[Provided data]

(** * Personal finance tracker: persistence and aggregation layer

    A shallow embedding of the TypeScript sources
    - [utils/errorHandling.ts] (error classes, [isTransientError],
      [retryWithBackoff]),
    - the IndexedDB storage adapter (the generic [IndexedDBAdapter]),
    - [services/budgetService.ts] ([BudgetService]),
    - [services/calculationService.ts] ([CalculationService]),
    - [services/transactionService.ts] ([TransactionService]),
    - the CSV utility functions ([escapeCSVField], [parseCSVLine] and the
      lines of [generateTransactionsCSV] and [generateBudgetsCSV]),
    - the loops of [handleImport] in the import view, and the effects of
      the two cards of the dashboard,
    together with the properties of the specification that concern them
    and further properties of the code.

    Conventions of the embedding.
    - A JavaScript [number] that holds an amount of money is an IEEE 754
      double ([number], with the arithmetic of [JsNumber]): sums are
      rounded, they can overflow, and NaN is a value.  Counters of the
      loops, delays and time values are integers of [Z].
    - A JavaScript string is a [string].  What the runtime does to a
      string by its own tables and rules ([toLowerCase], [trim]), how it
      reads a date ([new Date(s)]) and how it prints a number
      ([toString]) are taken from a [Runtime]; the properties hold for
      every runtime, and only what the language standard fixes is
      assumed of one.
    - A rejected promise or a thrown exception is an explicit result.
    - The embedded store is a finite map from primary key to record; it is
      taken to be open and it fails only as its constraints say (an
      existing key on [add], a unique index).  Where a property lists the
      ways a call can fail, a failure of the store itself is among them.
    - Writing to the console ([logError], [console.warn]) is left out.
    - [Math.random] is answered from a given sequence of numbers. *)

From Stdlib Require Import ZArith List String Ascii Bool Lia.
From Stdlib Require Import Sorting.Sorted Sorting.Permutation.
From stdpp Require Import gmap strings.
Import ListNotations.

[/Provided data]

*Exercise description:* Lines from the entries that contain the string "store" are what must be copied.

*Answer:*
    - The embedded store is a finite map from primary key to record; it is
      ways a call can fail, a failure of the store itself is among them.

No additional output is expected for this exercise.